— EXERCISE OBJECTIVE —
Where a line in the material below has the string "split", please report it.

— ENTRIES PROVIDED —
· · · ·

(* ===== verification/Block.v ===== *)
(** * [devices/block.c]: block devices

    A device is its type, its size in sectors, its statistics and the contents
    of its sectors.  The driver behind [ops] is an ideal disk: a sector reads
    as it was written last. *)

From S2P Require Import Prelude.

Definition BLOCK_SECTOR_SIZE : Z := 512.

Inductive block_type :=
  | BLOCK_KERNEL
  | BLOCK_FILESYS
  | BLOCK_SCRATCH
  | BLOCK_SWAP
  | BLOCK_RAW
  | BLOCK_FOREIGN.

#[export] Instance block_type_eq_dec : EqDecision block_type.
Proof. solve_decision. Defined.

Record block := Block {
  blk_type : block_type;
  blk_size : Z;
  sectors : list (list Z);
  read_cnt : Z;
  write_cnt : Z
}.

(** [ops->read] and [ops->write] of the driver. *)
Definition ops_read (sector : Z) : M block (list Z) := fun b =>
  match sectors b !! Z.to_nat sector with Some d => Ok (d, b) | None => Err EFault end.

Definition ops_write (sector : Z) (data : list Z) : M block unit := fun b =>
  Ok (tt, Block (blk_type b) (blk_size b) (<[Z.to_nat sector := data]> (sectors b))
            (read_cnt b) (write_cnt b)).

Definition check_sector (sector : Z) : M block unit :=
  b ← get;
  if blk_size b <=? sector then fail EPanic else mret tt.

Definition block_read (sector : Z) : M block (list Z) :=
  check_sector sector;;
  d ← ops_read sector;
  b ← get;
  put (Block (blk_type b) (blk_size b) (sectors b) (u64 (read_cnt b + 1)) (write_cnt b));;
  mret d.

Definition block_write (sector : Z) (data : list Z) : M block unit :=
  check_sector sector;;
  b ← get;
  ASSERT (negb (bool_decide (blk_type b = BLOCK_FOREIGN)));;
  ops_write sector data;;
  b ← get;
  put (Block (blk_type b) (blk_size b) (sectors b) (read_cnt b) (u64 (write_cnt b + 1))).

Definition block_size (b : block) : Z := blk_size b.

(** A device as the kernel attaches it: every sector is present and has 512
    bytes. *)
Record blk_wf (b : block) : Prop := {
  blk_native : blk_type b <> BLOCK_FOREIGN;
  blk_len : Z.of_nat (length (sectors b)) = blk_size b;
  blk_bytes : Forall (fun d => length d = 512%nat) (sectors b)
}.

Definition sector_of (b : block) (i : Z) : list Z := default [] (sectors b !! Z.to_nat i).

Lemma block_read_ok b i :
  blk_wf b -> 0 <= i < blk_size b ->
  exists b', block_read i b = Ok (sector_of b i, b') /\
             sectors b' = sectors b /\ blk_type b' = blk_type b /\ blk_size b' = blk_size b.
Proof.
  intros [H1 H2 H3] Hi. unfold block_read, check_sector, ops_read, sector_of.
  destruct (lookup_lt_is_Some_2 (sectors b) (Z.to_nat i)) as [d E]; [lia|].
  replace (blk_size b <=? i) with false by (symmetry; apply Z.leb_gt; lia).
  unfold mbind, M_bind, get, put, mret, M_ret.
  replace (blk_size b <=? i) with false by (symmetry; apply Z.leb_gt; lia).
  rewrite E. eexists. split; [reflexivity|]. done.
Qed.

Lemma block_read_panic b i : blk_size b <= i -> block_read i b = Err EPanic.
Proof.
  intros Hi. unfold block_read, check_sector, mbind, M_bind, get.
  by replace (blk_size b <=? i) with true by (symmetry; apply Z.leb_le; lia).
Qed.

Lemma block_write_panic b i d : blk_size b <= i -> block_write i d b = Err EPanic.
Proof.
  intros Hi. unfold block_write, check_sector, mbind, M_bind, get.
  by replace (blk_size b <=? i) with true by (symmetry; apply Z.leb_le; lia).
Qed.

Lemma block_write_ok b i d :
  blk_wf b -> 0 <= i < blk_size b -> length d = 512%nat ->
  exists b', block_write i d b = Ok (tt, b') /\ blk_wf b' /\ blk_size b' = blk_size b /\
             sectors b' = <[Z.to_nat i := d]> (sectors b).
Proof.
  intros [H1 H2 H3] Hi Hd. unfold block_write, check_sector, ops_write.
  unfold mbind, M_bind, get, put, mret, M_ret.
  replace (blk_size b <=? i) with false by (symmetry; apply Z.leb_gt; lia).
  rewrite bool_decide_eq_false_2 by done. cbn. eexists. split; [reflexivity|].
  split; [|done]. split; simpl; [done|by rewrite length_insert|by apply Forall_insert].
Qed.

Lemma sector_of_write b b' i d j :
  blk_wf b -> 0 <= i < blk_size b -> 0 <= j -> sectors b' = <[Z.to_nat i := d]> (sectors b) ->
  sector_of b' j = if j =? i then d else sector_of b j.
Proof.
  intros [H1 H2 H3] Hi Hj E. unfold sector_of. rewrite E.
  destruct (Z.eqb_spec j i) as [->|Hne].
  - rewrite list_lookup_insert_eq; [done|lia].
  - by rewrite list_lookup_insert_ne by lia.
Qed.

· · · ·

— COMPLETED TASK —
  rewrite E. eexists. split; [reflexivity|]. done.
  rewrite bool_decide_eq_false_2 by done. cbn. eexists. split; [reflexivity|].
  split; [|done]. split; simpl; [done|by rewrite length_insert|by apply Forall_insert].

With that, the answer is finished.